Here is a test-case to reproduce:

use std::io::Read;

// NOTE: The test only fails if this ends with j
pub const MAGIC: [u8; 5] = *b"1234j";


// NOTE: The test fails for value in 8188..=8191
// These value put the string to search accross two call to read because the buffer size is 8192 by default
pub const BEGIN: usize = 8191;


#[derive(Default)]
/// This is just a structure that implements Reader.
/// The reader implementation will simulate a file filled with 0, except for the MAGIC string at offset BEGIN
struct R {
    read: usize,
}

impl Read for R {
    fn read(&mut self, buf: &mut [u8]) -> std::io::Result<usize> {
        //dbg!(buf.len());
        if self.read > 100000 {
            return Ok(0);
        }
        let mut from = 0;
        if self.read < BEGIN {
            from = buf.len().min(BEGIN - self.read);
            for x in 0..from {
                buf[x] = 0;
            }
            self.read += from;
        }
        if self.read >= BEGIN && self.read <= BEGIN + MAGIC.len() {
            let to = buf.len().min(BEGIN + MAGIC.len() - self.read + from);
            if to > from {
                buf[from..to]
                    .copy_from_slice(&MAGIC[self.read - BEGIN..self.read - BEGIN + to - from]);
                self.read += to - from;
                from = to;
            }
        }
        for x in from..buf.len() {
            buf[x] = 0;
            self.read += 1;
        }
        Ok(buf.len())
    }
}

fn main() -> std::io::Result<()> {
    let aut = aho_corasick::AhoCorasick::new(&[&MAGIC]);

    // While reading from a vector, it works:
    let mut buf = vec![];
    R::default().read_to_end(&mut buf)?;
    let from_whole = aut.find_iter(&buf).next().unwrap().start();

    //But using stream_find_iter fails!
    let mut file = R::default();
    let begin = aut
        .stream_find_iter(&mut file)
        .next()
        .expect("NOT FOUND!!!!")? // Panic here
        .start();
    assert_eq!(from_whole, begin);
    Ok(())
}

Playground: https://play.rust-lang.org/?version=stable&mode=debug&edition=2018&gist=45d7da0d4705ecafd8fd7804676bbfc8

(Was found because the cpp_macro crate use stream_find_iter to find the metadata in a binary file, and this randomly fails)

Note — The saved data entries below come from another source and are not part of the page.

Definition meaning1 (mt : Z) (d : bytes) : list atom :=
  if mt =? PingMessage then [] else
  if mt =? BinaryMessage then
    match DecodeMessage d with
    | Some (inr f) => if f_type f =? MsgTCPData then map (AByte (f_connID f)) (f_payload f)
                      else [AFrame mt d]
    | _ => [AFrame mt d]
    end
  else [AFrame mt d].

Fixpoint meaning (l : list (Z * bytes)) : list atom :=
  match l with
  | [] => []
  | (mt, d) :: l => meaning1 mt d ++ meaning l
  end.

Definition jobFrame (j : writeJob) : Z * bytes := (wj_msgType j, wj_data j).

Lemma meaning_app l k : meaning (l ++ k) = meaning l ++ meaning k.
Proof. induction l as [|[mt d] l IH]; [done|]. cbn. by rewrite IH, app_assoc. Qed.

(** The data frames of this client carry no meta. *)
Definition plain (j : writeJob) : Prop :=
  forall f, wj_msgType j = BinaryMessage -> DecodeMessage (wj_data j) = Some (inr f) ->
    f_type f = MsgTCPData -> f_meta f = [].

Lemma meaning1_data mt d f :
  mt = BinaryMessage -> DecodeMessage d = Some (inr f) -> f_type f = MsgTCPData ->
  meaning1 mt d = map (AByte (f_connID f)) (f_payload f).
Proof. intros -> Hd Ht. unfold meaning1. cbn [Z.eqb]. rewrite Hd, Ht. done. Qed.

Lemma mergeable_data connID maxAgg total j pl :
  mergeable connID maxAgg total j = Some pl ->
  total + len pl <= maxAgg
  /\ meaning1 (wj_msgType j) (wj_data j) = map (AByte connID) pl.
Proof.
  unfold mergeable. destruct (Z.eqb_spec (wj_msgType j) BinaryMessage) as [Hm|]; cbn [negb]; [|done].
  destruct (DecodeMessage (wj_data j)) as [[e|f]|] eqn:Hd; [done| |done].
  destruct (Z.eqb_spec (f_type f) MsgTCPData) as [Ht|]; cbn [negb orb]; [|done].
  case_bool_decide as Hc; cbn [negb orb]; [|done]. destruct (len (f_meta f) =? 0); cbn [negb orb]; [|done].
  destruct (Z.ltb_spec maxAgg (total + len (f_payload f))); [done|]. intros [= <-].
  split; [lia|]. rewrite (meaning1_data _ _ f Hm Hd Ht). by rewrite Hc.
Qed.

(** Merging takes consecutive bytes of one connection. *)
Lemma aggLoop_meaning connID maxAgg jobs : forall total parts pending rest,
  aggLoop connID maxAgg total jobs = (parts, pending, rest) ->
  meaning (map jobFrame jobs)
  = map (AByte connID) (concat parts)
    ++ meaning (map jobFrame (match pending with Some j => [j] | None => [] end))
    ++ meaning (map jobFrame rest)
  /\ (parts = [] \/ total + len (concat parts) <= maxAgg).
Proof.
  induction jobs as [|j jobs IH]; intros total parts pending rest; cbn [aggLoop].
  - intros [= <- <- <-]. split; [done|by left].
  - destruct (mergeable connID maxAgg total j) as [pl|] eqn:Em.
    + destruct (aggLoop connID maxAgg (total + len pl) jobs) as [[ps pd] rs] eqn:E.
      intros [= <- <- <-]. destruct (IH _ _ _ _ E) as [H1 H2].
      destruct (mergeable_data _ _ _ _ _ Em) as [Hle Hj]. cbn [map meaning concat]. unfold jobFrame at 1.
      rewrite Hj, H1, map_app, !app_assoc. split; [done|]. right.
      destruct H2 as [->|H2]; [rewrite app_nil_r; lia|]. len_lia.
    + intros [= <- <- <-]. split; [|by left]. cbn. by rewrite app_nil_r.
Qed.

(** All that a worker was given and has not lost: what its socket received, the job
    it holds, its queue. *)
Definition stream (s : ClientNet) (w : writeWorker) : list atom :=
  meaning (match cn_socks s !! wk_conn w with Some c => cs_wire c | None => [] end)
  ++ meaning (map jobFrame (match wk_pending w with Some j => [j] | None => [] end))
  ++ meaning (map jobFrame (queueJobs (wk_queue w) s)).

Lemma sockWrite_ok c mt d werr s s' :
  sockWrite c mt d werr s = (s', true) ->
  cn_queues s' = cn_queues s
  /\ exists k, cn_socks s !! c = Some k /\ cs_closed k = false
     /\ cn_socks s' !! c = Some (k <| cs_wire ::= fun l => l ++ [(mt, d)] |>).
Proof.
  unfold sockWrite. destruct (cn_socks s !! c) as [k|] eqn:E; [|done].
  destruct (cs_closed k) eqn:Ec; cbn [orb]; [done|]. destruct werr; [done|]. intros [= <-].
  split; [done|]. exists k. split; [done|]. split; [done|].
  unfold updSock. cbn. by rewrite lookup_alter_eq, E.
Qed.

(** A write that succeeds leaves the worker in place with the frame on its socket. *)
Lemma workerWrite_ok k w mt d werr s w' :
  cn_workers (workerWrite k w mt d werr s) !! k = Some w' ->
  w' = w /\ stream (workerWrite k w mt d werr s) w'
    = meaning (match cn_socks s !! wk_conn w with Some c => cs_wire c | None => [] end)
      ++ meaning1 mt d
      ++ meaning (map jobFrame (match wk_pending w with Some j => [j] | None => [] end))
      ++ meaning (map jobFrame (queueJobs (wk_queue w) s)).
Proof.
  unfold workerWrite. destruct (sockWrite (wk_conn w) mt d werr s) as [s1 []] eqn:E.
  - destruct (sockWrite_ok _ _ _ _ _ _ E) as (Eq & c & Hc & _ & Hc').
    unfold caddSentBytes. cbn [cn_workers upd setter]. intros Hw.
    assert (w' = w) as ->.
    { destruct (0 <? len d); cbn in Hw; rewrite lookup_insert_eq in Hw; congruence. }
    split; [done|]. unfold stream, queueJobs.
    destruct (0 <? len d); cbn; rewrite Hc, Hc', Eq; cbn; rewrite meaning_app; cbn;
      by rewrite app_nil_r, <- app_assoc.
  - unfold workerExit. cbn. by rewrite lookup_delete_eq.
Qed.

Lemma workerJob_stream cfg k w job werr s w' :
  ReadBufferSize cfg * 4 < 2 ^ 32 -> wk_pending w = None -> plain job ->
  cn_workers (workerJob cfg k w job werr s) !! k = Some w' ->
  wk_conn w' = wk_conn w /\ wk_queue w' = wk_queue w
  /\ stream (workerJob cfg k w job werr s) w'
  = meaning (match cn_socks s !! wk_conn w with Some c => cs_wire c | None => [] end)
    ++ meaning1 (wj_msgType job) (wj_data job)
    ++ meaning (map jobFrame (queueJobs (wk_queue w) s)).
Proof.
  intros Hbuf Hp Hplain. unfold workerJob.
  set (raw := workerWrite k w (wj_msgType job) (wj_data job) werr s).
  assert (cn_workers raw !! k = Some w' -> wk_conn w' = wk_conn w /\ wk_queue w' = wk_queue w
    /\ stream raw w'
    = meaning (match cn_socks s !! wk_conn w with Some c => cs_wire c | None => [] end)
      ++ meaning1 (wj_msgType job) (wj_data job)
      ++ meaning (map jobFrame (queueJobs (wk_queue w) s))) as Hraw.
  { intros Hw. destruct (workerWrite_ok _ _ _ _ _ _ _ Hw) as [-> Hst]. split; [done|]. split; [done|].
    unfold raw. rewrite Hst, Hp. done. }
  destruct (Z.eqb_spec (wj_msgType job) BinaryMessage) as [Hm|]; cbn [negb]; [|done].
  destruct (DecodeMessage (wj_data job)) as [[e|f]|] eqn:Hd; [done| |done].
  destruct (Z.eqb_spec (f_type f) MsgTCPData) as [Ht|]; cbn [negb]; [|done].
  pose proof (Hplain f Hm Hd Ht) as Hmeta. destruct (DecodeMessage_bounds _ _ Hd) as (_ & Hid & _ & Hpl).
  destruct (aggLoop _ _ _ (queueJobs (wk_queue w) s)) as [[parts pending] rest] eqn:E.
  destruct (aggLoop_meaning _ _ _ _ _ _ _ E) as [Hmean Hlen].
  destruct (aggLoop_split _ _ _ _ _ _ _ E) as (taken & Ej & El).
  rewrite El, Ej, take_app_length. intros Hw.
  destruct (workerWrite_ok _ _ _ _ _ _ _ Hw) as [-> Hst]. split; [done|]. split; [done|].
  rewrite Hst. cbn [wk_conn wk_pending wk_queue upd setter].
  change (cn_socks (updQueue ?q ?g ?z)) with (cn_socks z).
  destruct (drainJobs_same taken s) as [Eq Es]. rewrite Es. f_equal.
  rewrite (meaning1_data BinaryMessage _ (mkFrame MsgTCPData (f_connID f) (f_meta f) (f_payload f ++ concat parts)));
    [|done| |done].
  2:{ apply DecodeMessage_EncodeMessage; [done|done|rewrite Hmeta; done|].
      destruct Hlen as [->|Hlen]; [cbn; by rewrite app_nil_r|]. len_lia. }
  rewrite (meaning1_data _ _ f Hm Hd Ht). cbn [f_connID f_payload]. rewrite map_app, <- app_assoc. f_equal.
  rewrite <- Ej, Hmean. do 2 f_equal. unfold queueJobs in *. unfold updQueue. cbn. rewrite Eq.
  destruct (cn_queues s !! wk_queue w) as [jq|] eqn:Hq.
  - by rewrite lookup_alter_eq, Hq.
  - rewrite lookup_alter_eq, Hq. cbn. by destruct taken, rest.
Qed.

I've tried to investigate the problem. It appear that for the specific pattern in the testcase, the prefilter used is RareBytesOne { byte1: 106, offset: RareByteOffset { max: 4 } })
What happens is that calling earliest_find_at from ahocorasick::StreamChunkIter::next will not find that byte in the buffer and will therefore skip everything. Then buf.roll will be called to rotate the buffer and read from the Reader. But the next call to earliest_find_at will only search from the newly read data (despite the match is still in the buffer)
RareBytesOne::next_candidate will find the rare byte, but will then discard the match because its start position is earlier than the at argument.

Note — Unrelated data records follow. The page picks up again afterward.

Lemma AcquirePrimary_inv w : warmerInv w -> warmerInv (AcquirePrimary w).1.
Proof.
  intros Hw. destruct (AcquirePrimary_cases w) as [(-> & _)|(i & Hr & -> & _)]; [done|].
  apply isReady_true in Hr as (p & Hi & Hs). eapply updPair_inv; [done|done|done|].
  destruct (pi_pair _ _ _ (wi_pairs _ Hw) _ _ Hi) as [H0 [[Hl _]|(_ & Hc & _)]].
  - split; cbn; [lia|]. left. auto.
  - rewrite Hs in Hc. done.
Qed.

Lemma refsOf_updPair i f w p :
  w_heap w !! i = Some p -> refsOf (updPair i f w) i = hc_refs (f p).
Proof. intros Hi. unfold refsOf. by rewrite lookup_updPair, Hi. Qed.

Lemma pairState_updPair i f w p :
  w_heap w !! i = Some p -> pairState (updPair i f w) i = hc_state (f p).
Proof. intros Hi. unfold pairState. by rewrite lookup_updPair, Hi. Qed.

Lemma pairState_removePair i j w : pairState (removePair i w) j = pairState w j.
Proof. unfold pairState. by destruct (removePair_same i w) as (-> & _). Qed.

Lemma ReleasePair_inv i w : warmerInv w -> 0 < refsOf w i -> warmerInv (ReleasePair i w).
Proof.
  intros Hw Hr. unfold refsOf in Hr. destruct (w_heap w !! i) as [p|] eqn:Hi; [|lia].
  destruct (pi_pair _ _ _ (wi_pairs _ Hw) _ _ Hi) as [H0 [[Hl Hs]|(_ & _ & ?)]]; [|lia].
  unfold ReleasePair. set (f := fun p => p <| hc_refs ::= fun r => r - 1 |>).
  rewrite (refsOf_updPair _ _ _ _ Hi), (pairState_updPair _ _ _ _ Hi). unfold f at 1 2 3. cbn.
  destruct (Z.leb_spec (hc_refs p - 1) 0) as [Hz|Hz]; cbn [andb].
  - destruct Hs as [Hs|[Hs _]]; rewrite Hs; cbn -[updPair removePair setState].
    + eapply updPair_inv; [done|done|done|]. split; cbn; [lia|]. left. auto.
    + apply ensurePrimaryLocked_inv. set (w1 := setState i PairStateClosed _).
      destruct (removePair_same i w1) as (-> & -> & ->).
      refine (pairsInv_close i _ _ _ _ _ _ _ (wi_pairs _ Hw) _ Hi _ _ _ _ _).
      * eapply onlyAt_trans; apply onlyAt_alter.
      * unfold w1. by rewrite lookup_setState, lookup_updPair, Hi.
      * cbn. lia.
      * done.
      * apply NoDup_filter, Hw.
      * intros j. apply elem_filter_ne.
  - eapply updPair_inv; [done|done|done|]. split; cbn; [lia|]. left.
    split; [done|]. destruct Hs as [Hs|[Hs _]]; [left|right; split]; [done|done|lia].
Qed.

Lemma closeOut_elected i w0 w :
  warmerInv w0 -> touched i w0 w -> refsOf w0 i <= 0 ->
  warmerInv (ensurePrimaryLocked (removePair i (setState i PairStateClosed w))).
Proof. intros Hw Ht Hr. apply ensurePrimaryLocked_inv. by eapply closeOut_inv; [apply Hw|..]. Qed.

(** A used pair may be drained. *)
Lemma drain_inv i w : warmerInv w -> 0 < refsOf w i -> warmerInv (setState i PairStateDraining w).
Proof.
  intros Hw Hr. unfold refsOf in Hr. destruct (w_heap w !! i) as [p|] eqn:Hi; [|lia].
  destruct (pi_pair _ _ _ (wi_pairs _ Hw) _ _ Hi) as [H0 [[Hl Hs]|(_ & _ & ?)]]; [|lia].
  split.
  - apply (touched_keep i w); [apply Hw|apply touched_setState, touched_refl|].
    intros q Hq. assert (q = p) as -> by congruence. rewrite pairState_setState by (by rewrite Hi).
    split; cbn; [lia|]. left. split; [done|]. right. auto.
  - intros Hn j Hj. pose proof (wi_elect _ Hw Hn j Hj) as He. unfold isReady, pairState in *.
    destruct (decide (j = i)) as [->|Hne].
    + by rewrite lookup_setState, Hi.
    + by rewrite lookup_setState_ne.
Qed.

Lemma discardCandidatePair_inv i w : warmerInv w -> warmerInv (discardCandidatePair i w).
Proof.
  intros Hw. unfold discardCandidatePair. destruct (Z.leb_spec (refsOf w i) 0).
  - by apply (closeOut_elected i w w); [|apply touched_refl|].
  - apply drain_inv; [done|lia].
Qed.

Lemma invalidatePair_inv i w : warmerInv w -> warmerInv (invalidatePair i w).
Proof.
  intros Hw. unfold invalidatePair. destruct (isReady w i); cbn [negb]; [|done].
  rewrite (refsOf_touched i w) by apply touched_setState, touched_refl.
  destruct (Z.leb_spec (refsOf w i) 0).
  - by apply (closeOut_elected i w); [|apply touched_setState, touched_refl|].
  - apply drain_inv; [done|lia].
Qed.

(** No queued pair is Draining and unused, so there is nothing to prune. *)
Lemma pruneIdleDrainingPairs_noop w : warmerInv w -> pruneIdleDrainingPairs w = w.
Proof.
  intros Hw. unfold pruneIdleDrainingPairs.
  assert (forall fuel j, pruneLoop fuel j (w_pairs w) (length (w_pairs w)) false w = (w, false)) as H.
  { assert (w <| w_pairs := take (length (w_pairs w)) (w_pairs w) |> = w) as Hid
      by (destruct w; cbn; by rewrite firstn_all).
    induction fuel as [|fuel IH]; intros j; cbn [pruneLoop]; [by rewrite Hid|].
    destruct (w_pairs w !! j) as [i|] eqn:Hj; [|by rewrite Hid].
    apply list_elem_of_lookup_2 in Hj. destruct (pi_dom _ _ _ (wi_pairs _ Hw) _ Hj) as [p Hi].
    unfold pairState, refsOf. rewrite Hi.
    destruct (pi_pair _ _ _ (wi_pairs _ Hw) _ _ Hi) as [_ [[_ [->|[-> Hr]]]|[? _]]]; [|..|done].
    - apply IH.
    - destruct (Z.leb_spec (hc_refs p) 0); [lia|]. rewrite andb_false_r. apply IH. }
  by rewrite H.
Qed.

Lemma trimLoop_inv fuel : forall w, inv3 w -> inv3 (trimLoop fuel w).
Proof.
  induction fuel as [|fuel IH]; intros w Hw; cbn [trimLoop]; [done|].
  destruct (_ <=? _); [done|]. destruct (last _) as [i|] eqn:El; [|done].
  rewrite (refsOf_touched i w) by apply touched_setState, touched_refl.
  destruct (Z.ltb_spec 0 (refsOf w i)) as [Hr|Hr].
  - apply (touched_keep i w); [done|apply touched_setState, touched_refl|].
    intros p Hi. unfold refsOf in Hr. rewrite Hi in Hr.
    rewrite pairState_setState by (by rewrite Hi).
    destruct (pi_pair _ _ _ Hw _ _ Hi) as [H0 [[Hl Hs]|(_ & _ & ?)]]; [|lia].
    split; cbn; [lia|]. left. split; [done|]. right. auto.
  - apply IH. apply (closeOut_inv i w); [done|apply touched_setState, touched_refl|lia].
Qed.

Lemma trimExcessPairs_inv w : warmerInv w -> warmerInv (trimExcessPairs w).
Proof.
  intros Hw. unfold trimExcessPairs. destruct (_ <=? _); [done|].
  apply ensurePrimaryLocked_inv, trimLoop_inv, Hw.
Qed.

(** ** Reordering the queue *)
Lemma removeFirst_perm i l : i ∈ l -> l ≡ₚ i :: removeFirst i l.
Proof.
  induction l as [|j l IH]; [by intros ?%not_elem_of_nil|]. cbn.
  case_bool_decide as Hj; [by subst|]. intros [->|Hi]%elem_of_cons; [done|].
  rewrite (IH Hi) at 1. apply Permutation_swap.
Qed.

Lemma removeFirst_elem i j l : j <> i -> (j ∈ removeFirst i l) <-> (j ∈ l).
Proof.
  intros Hne. induction l as [|j' l IH]; [done|]. cbn. case_bool_decide as Hj.
  - subst. set_solver.
  - set_solver.
Qed.

Lemma pairsInv_perm h l l' pr i : pairsInv h l pr -> l' ≡ₚ l -> i ∈ l -> pairsInv h l' (Some i).
Proof.
  intros [Hn Hd Hp _] He Hi. split.
  - by rewrite He.
  - intros j. rewrite He. apply Hd.
  - intros j p Hj. unfold pairOK. rewrite He. by apply Hp.
  - intros j [= <-]. by rewrite He.
Qed.

Lemma promoteToHead_inv i w : warmerInv w -> warmerInv (promoteToHead i w).
Proof.
  intros Hw. unfold promoteToHead. case_bool_decide as Hi; [|done]. split; [|done]. cbn.
  eapply pairsInv_perm; [apply Hw| |done]. symmetry. by apply removeFirst_perm.
Qed.

Lemma replaceHeadWithCandidate_inv i h w :
  warmerInv w -> warmerInv (replaceHeadWithCandidate i h w).
Proof.
  intros Hw. unfold replaceHeadWithCandidate. case_bool_decide as Hi; [|done].
  pose proof (removeFirst_perm i _ Hi) as Hp.
  destruct h as [h|]; [case_bool_decide as Hh; [destruct (isReady _ h) eqn:Hr|]|]; cbn;
    (split; [|done]); cbn; (eapply pairsInv_perm; [apply Hw| |done]); try by symmetry.
  apply isReady_true in Hr as (p & Hl & Hs).
  pose proof (ready_listed _ _ _ (wi_pairs _ Hw) Hl Hs) as Hin.
  rewrite <- (removeFirst_perm h (removeFirst i (w_pairs w))); [by symmetry|].
  by apply removeFirst_elem.
Qed.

I've tried replacing this line

cmp::max(at, pos.saturating_sub(self.offset.max as usize))

with

pos.saturating_sub(self.offset.max as usize)

so that RareBytesOne::next_candidate can return a match smaller than at, also adjusting the call to update_skipped_bytes to handle negative values. And this solve the testcase.
However it causes some other test to run into infinite loops, so that's not quite right.

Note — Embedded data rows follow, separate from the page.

(* ===== verification/ClientPool.v ===== *)
(** The operations of the client's connection pool ([pool.go]): sending, the end of
    a connection with its UDP channel and its hot pair, dial requests, the loss of a
    channel, statistics.

    Ending a connection closes its UDP channel, and closing a UDP channel ends its
    connection ([poolUDPChannel.stop], [proxy_dialer.go]); the recursion takes an
    entry out of the table at every level, so the size of the table is fuel
    enough ([Unregister_unfold] in [ClientSpecs]). *)

From S2P Require Import Prelude Outcome Protocol Config Channels PairWarmer ClientNet ClientState.
Import Config.Client.

Section ClientPool.
Implicit Types (w : Client) (connID target : bytes) (chID : Z).

(** ** Sending *)
Definition SendDataDirect chID connID (b : bytes) : M Client (option writeError) :=
  writeTo chID (EncodeMessage MsgTCPData connID [] b).
Definition SendCloseDirect chID connID : M Client (option writeError) :=
  writeTo chID (EncodeMessage MsgTCPClose connID [] []).
Definition SendUDPDataDirect chID connID (data : bytes) : M Client (option writeError) :=
  writeTo chID (EncodeMessage MsgUDPData connID [] data).

(** ** The end of a connection *)

(** The critical section of [Unregister]: what is left to close, or [None] when
    there is nothing to do. *)
Definition unregisterTake connID w
    : Client * option (option tcpid * option udpid * option pid) :=
  match conns w !! connID with
  | None => (w, None)
  | Some st =>
      if st_closed st then (w, None) else
      let w := updP (fun p => p <| cp_conns ::= delete connID |>) w in
      if bool_decide (st_target st = PrebindTarget) then (w, None)
      else (w, Some (st_tcpConn st, st_udpSink st, st_pair st))
  end.

Definition updUDP (u : udpid) (f : poolUDPChannel -> poolUDPChannel) w : Client :=
  updP (fun p => p <| cp_udps ::= alter f u |>) w.
Definition udpChannel (u : udpid) w : option poolUDPChannel := cp_udps (w_pool w) !! u.

(** [poolUDPChannel.stop], with [Unregister] as an argument. *)
Definition stopWith (unregister : bytes -> M Client unit) (u : udpid) : M Client unit :=
  let! c := get (udpChannel u) in
  match c with
  | None => done_
  | Some c =>
      match uc_once c with
      | OnceDone => done_
      | OnceRunning => block
      | OnceNew =>
          let connID := uc_connID c in
          do! modify (updUDP u (fun c => c <| uc_once := OnceRunning |> <| uc_done := true |>)) in
          let! uplink := get (GetUplinkChannel connID) in
          do! (match uplink with
               | Some chID =>
                   do! writeTo chID (EncodeMessage MsgUDPClose connID [] []) in
                   unregister connID
               | None => done_
               end) in
          do! unregister connID in
          modify (updUDP u (fun c => c <| uc_once := OnceDone |>))
      end
  end.

(** The body of [Unregister]. *)
Definition unregisterWith (unregister : bytes -> M Client unit) connID : M Client unit :=
  let! r := (fun w => let '(w, r) := unregisterTake connID w in (w, Ret r)) in
  match r with
  | None => done_
  | Some (tcpConn, udpSink, hotPair) =>
      do! modify (closeTCPopt tcpConn) in
      do! (match udpSink with Some u => stopWith unregister u | None => done_ end) in
      modify (releasePair hotPair)
  end.

Fixpoint unregisterF (fuel : nat) connID : M Client unit :=
  match fuel with
  | O => block
  | S fuel => unregisterWith (unregisterF fuel) connID
  end.

Definition Unregister connID : M Client unit := fun w =>
  unregisterF (S (size (conns w))) connID w.

(** [closeSink], [Close] of a UDP channel. *)
Definition closeSink (u : udpid) : M Client unit := stopWith Unregister u.

Definition SendUDPCloseDirect chID connID : M Client unit :=
  do! writeTo chID (EncodeMessage MsgUDPClose connID [] []) in Unregister connID.

(** ** Dial requests *)
Definition broadcastRequest connID (msg : bytes) : M Client unit :=
  let! sent := broadcast msg in
  if sent =? 0 then Unregister connID else done_.

Definition pairUplink (i : pid) w : Z :=
  match w_heap w !! i with Some p => hc_UplinkChID p | None => 0 end.

(** After a hot dial could not be sent: the pair is given back and its channel is
    declared lost. *)
Definition hotFallback connID (i : pid) (w : Client) : Client :=
  let w := clearPreset connID w in
  let w := releasePair (Some i) w in
  invalidateChannel (pairUplink i w) w.

Definition registerAndBroadcastTCPWithPair connID target (first : bytes) (tcpConn : option tcpid)
    (reqType : bytes) (pair : option pid) : M Client unit :=
  do! modify (registerTCP connID target tcpConn reqType) in
  let! meta := get (connectMeta target) in
  let msg := EncodeMessage MsgTCPConnect connID meta first in
  match pair with
  | None => broadcastRequest connID msg
  | Some i =>
      do! modify (presetPair connID i) in
      let! uplink := get (pairUplink i) in
      let! err := writeTo uplink msg in
      match err with
      | None => done_
      | Some _ => do! modify (hotFallback connID i) in broadcastRequest connID msg
      end
  end.

Definition RegisterAndBroadcastTCP connID target first tcpConn reqType : M Client unit :=
  registerAndBroadcastTCPWithPair connID target first tcpConn reqType None.

Definition StartUDPRace connID target : M Client unit :=
  do! modify (registerRace connID target) in
  let! meta := get (connectMeta target) in
  broadcastRequest connID (EncodeMessage MsgUDPConnect connID meta []).

(** ** The loss of a channel *)

(** [closeOnce.Do] of a reverse connection. *)
Definition updRev (r : revid) (f : reverseConn -> reverseConn) w : Client :=
  updP (fun p => p <| cp_revs ::= alter f r |>) w.
Definition closeReverse (r : revid) w : Client :=
  match cp_revs (w_pool w) !! r with
  | None => w
  | Some rc =>
      if rc_closeOnce rc then w
      else closeTCPopt (rc_conn rc) (updRev r (fun rc => rc <| rc_closeOnce := true |>) w)
  end.

Definition reverseUses chID (rc : reverseConn) : bool :=
  (rc_recvCh rc =? chID) || (rc_sendCh rc =? chID).

Definition reverseCleanupChannel chID w : Client :=
  foldl (fun w '(id, r) =>
    match cp_revs (w_pool w) !! r with
    | None => w
    | Some rc => if reverseUses chID rc
                 then updP (fun p => p <| cp_reverseConns ::= delete id |>) (closeReverse r w)
                 else w
    end) w (map_to_list (cp_reverseConns (w_pool w))).

Definition connUses chID (st : clientConnState) : bool :=
  (st_uplink st =? chID) || (st_downlink st =? chID).

(** The order of [map_to_list] stands for the order of Go's [range]. *)
Definition connsUsing chID w : list bytes :=
  map fst (filter (fun '(_, st) => connUses chID st = true) (map_to_list (conns w))).

Definition cleanupConn connID : M Client unit :=
  let! st := get (fun w => conns w !! connID) in
  match st with
  | None => done_
  | Some st =>
      do! modify (closeTCPopt (st_tcpConn st)) in
      do! (match st_udpSink st with Some u => closeSink u | None => done_ end) in
      Unregister connID
  end.

Definition cleanupChannel chID : M Client unit :=
  do! modify (reverseCleanupChannel chID) in
  let! toClose := get (connsUsing chID) in
  forEach toClose cleanupConn.

(** ** Statistics *)
Record Stats := mkStats {
  s_Connections : Z; s_ActiveChannels : Z; s_BytesSent : Z; s_BytesReceived : Z }.

(** Without the number of relay nodes. *)
Definition poolStats w : Stats :=
  let s := cp_net (w_pool w) in
  mkStats (Z.of_nat (size (conns w))) (activeChannels s) (cn_bytesSent s) (cn_bytesReceived s).
End ClientPool.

@ogoffart Thanks so much for that investigation! That was enough to tell me where the problem was and helped me craft a fix. See #67 for a bit more detail, but the short story is that I've disabled the prefilter in this case unfortunately. Fixing stream searching to work with the rare byte prefilter is delicate and I don't trust my test coverage enough to attempt that.

A fix for this is on crates.io in aho-corasick 0.7.14.